Ian looked up to the sky, and breathed a deep breath. Mercy looked up in his face, and saw his strangely beautiful smile.

"What are you thinking of, Captain Macruadh?" she said.

"I was thinking," he answered, "that perhaps up THERE"-he waved his arm wide over his head-"might he something like room; hut I doubt it, I doubt it!"

Naturally, Mercy was puzzled. The speech sounded quite mad, and yet he could not be mad, he had danced so well! She took comfort that her father was close behind.

"Did you never feel," he resumed, "as if you could not anyhow get room enough?"
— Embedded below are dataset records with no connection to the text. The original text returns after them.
(** Modelled from the spec: [ipd] of [libs.spatial], which is not among the
    sources.  The phase difference [angle(X_L) - angle(X_R)] of every
    time-frequency cell, encoded as its cosine when [cos] is set, with the
    sine appended along the frequency axis when [sin] is set too. *)
Definition ipd (si sj : Arr2 C) (cos_ sin_ : bool) : Arr2 R :=
  let ipd_mat := fun t f => np_angle (at2 si t f) - np_angle (at2 sj t f) in
  if cos_ then
    if sin_ then
      mkArr2 (rows si) (cols si + cols si)
             (fun t f => if (f <? cols si)%nat then cos (ipd_mat t f)
                         else sin (ipd_mat t (f - cols si)%nat))
    else mkArr2 (rows si) (cols si) (fun t f => cos (ipd_mat t f))
  else mkArr2 (rows si) (cols si) ipd_mat.

(** [np.hstack]: concatenation of 2-D arrays along the second axis. *)
Definition hstack2 (a b : Arr2 R) : result (Arr2 R) :=
  if (rows a =? rows b)%nat
  then Ok (mkArr2 (rows a) (cols a + cols b)
             (fun i j => if (j <? cols a)%nat then at2 a i j
                         else at2 b i (j - cols a)%nat))
  else Raise ValueError.

Fixpoint hstack_from (acc : Arr2 R) (l : list (Arr2 R)) : result (Arr2 R) :=
  match l with
  | [] => Ok acc
  | b :: l' => c <- hstack2 acc b ;; hstack_from c l'
  end.

Definition np_hstack (l : list (Arr2 R)) : result (Arr2 R) :=
  match l with
  | [] => Raise ValueError
  | a :: l' => hstack_from a l'
  end.

(** One round of the loop over the pairs: the body up to the value that is
    appended to [ipd_list]. *)
Definition ipd_of_pair (S : Arr3 C) (cos_ sin_ : bool) (indexes : list Z)
  : result (Arr2 R) :=
  match indexes with
  | [L; R] =>
      if (Z.of_nat (dim0 S) <? R)%Z then Raise RuntimeError
      else
        l <- np_index (dim0 S) L ;;
        r <- np_index (dim0 S) R ;;
        Ok (ipd (channel S l) (channel S r) cos_ sin_)
  | _ => Raise ValueError
  end.

(** The branch [args.type == "ipd"]. *)
Definition ipd_feats (args : Args) (S : spectrogram) : result (Arr2 R) :=
  match S with
  | Spec2 _ => Raise ValueError
  | Spec3 s =>
      ipd_list <- mapM (ipd_of_pair s (ipd_cos args) (ipd_sin args))
                       (ipd_pair args) ;;
      np_hstack ipd_list
  end.

Definition compute_spatial_feats (args : Args) (S : spectrogram)
  : result (Arr2 R) :=
  if String.eqb (type args) "srp" then
    let num_ffts := if round_power_of_two args
                    then nextpow2 (frame_len args)
                    else frame_len args in
    srp_phat_linear S (linear_topo args) (samp_frequency args) (num_doa args)
                    (num_ffts / 2 + 1)%Z (negb (samp_tdoa args))
  else if String.eqb (type args) "ipd" then ipd_feats args S
  else msc S (msc_ctx args).

(** ** apply_auxiva.py *)

Definition Ceq_dec (a b : C) : {a = b} + {a <> b}.
Proof.
  destruct a as [x y], b as [x' y'].
  destruct (Req_EM_T x x') as [Hx | Hx].
  - destruct (Req_EM_T y y') as [Hy | Hy].
    + left. subst. reflexivity.
    + right. intros H. apply Hy. exact (f_equal snd H).
  - right. intros H. apply Hx. exact (f_equal fst H).
Defined.

(** A square matrix of size [n] is a function of its two indices. *)
Definition matrix : Type := nat -> nat -> C.

(** Row 0 and column [j] removed. *)
Definition minor (A : matrix) (j : nat) : matrix :=
  fun r c => A (S r) (if (c <? j)%nat then c else S c).

(** The determinant, expanded along the first row. *)
Fixpoint Cdet (n : nat) (A : matrix) : C :=
  match n with
  | O => C1
  | S k =>
      Csum (S k) (fun j =>
        Cmul (Cmul (if Nat.even j then C1 else RtoC (-1)) (A O j))
             (Cdet k (minor A j)))
  end.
"No," answered Mercy, "never."

Ian fell a thinking how to wake in her a feeling of what he meant. He had perceived that one of the first elements in human education is the sense of space-of which sense, probably, the star-dwelt heaven is the first awakener. He believed that without the heavens we could not have learned the largeness in things below them, could not, for instance, have felt the mystery of the high-ascending gothic roof-for without the greater we cannot interpret the less; and he thought that to have the sense of largeness developed might be to come a little nearer to the truth of things, to the recognition of spiritual relations.

"Did you ever see anything very big?" he asked.

"I suppose London is as big as most things!" she answered, after a moment.

"Did you ever see London?" he asked.

"We generally live there half the year."

"Pardon me; I did not ask if you had ever been to London," said Ian; "I asked if you had ever seen London."

"I know the west end pretty well."

"Did it ever strike you as very large?"

"Perhaps not; but the west end is only a part of London."

"Did you ever see London from the top of St. Paul's?"

"No."

"Did you ever see it from the top of Hampstead heath?"

"I have been there several times, but I don't remember seeing London from it. We don't go to London for the sights."

"Then you have not seen London!"

Mercy was annoyed. Ian did not notice that she was, else perhaps he would not have gone on-which would have been a pity, for a little annoyance would do her no harm. At the same time the mood was not favourable to receiving any impression from the region of the things that are not seen. A pause followed.

"It is so delightful," said Ian at length, "to come out of the motion and the heat and the narrowness into the still, cold greatness!"

"You seemed to be enjoying yourself pretty well notwithstanding, Captain Macruadh!"

"What made you think so?" he asked, turning to her with a smile.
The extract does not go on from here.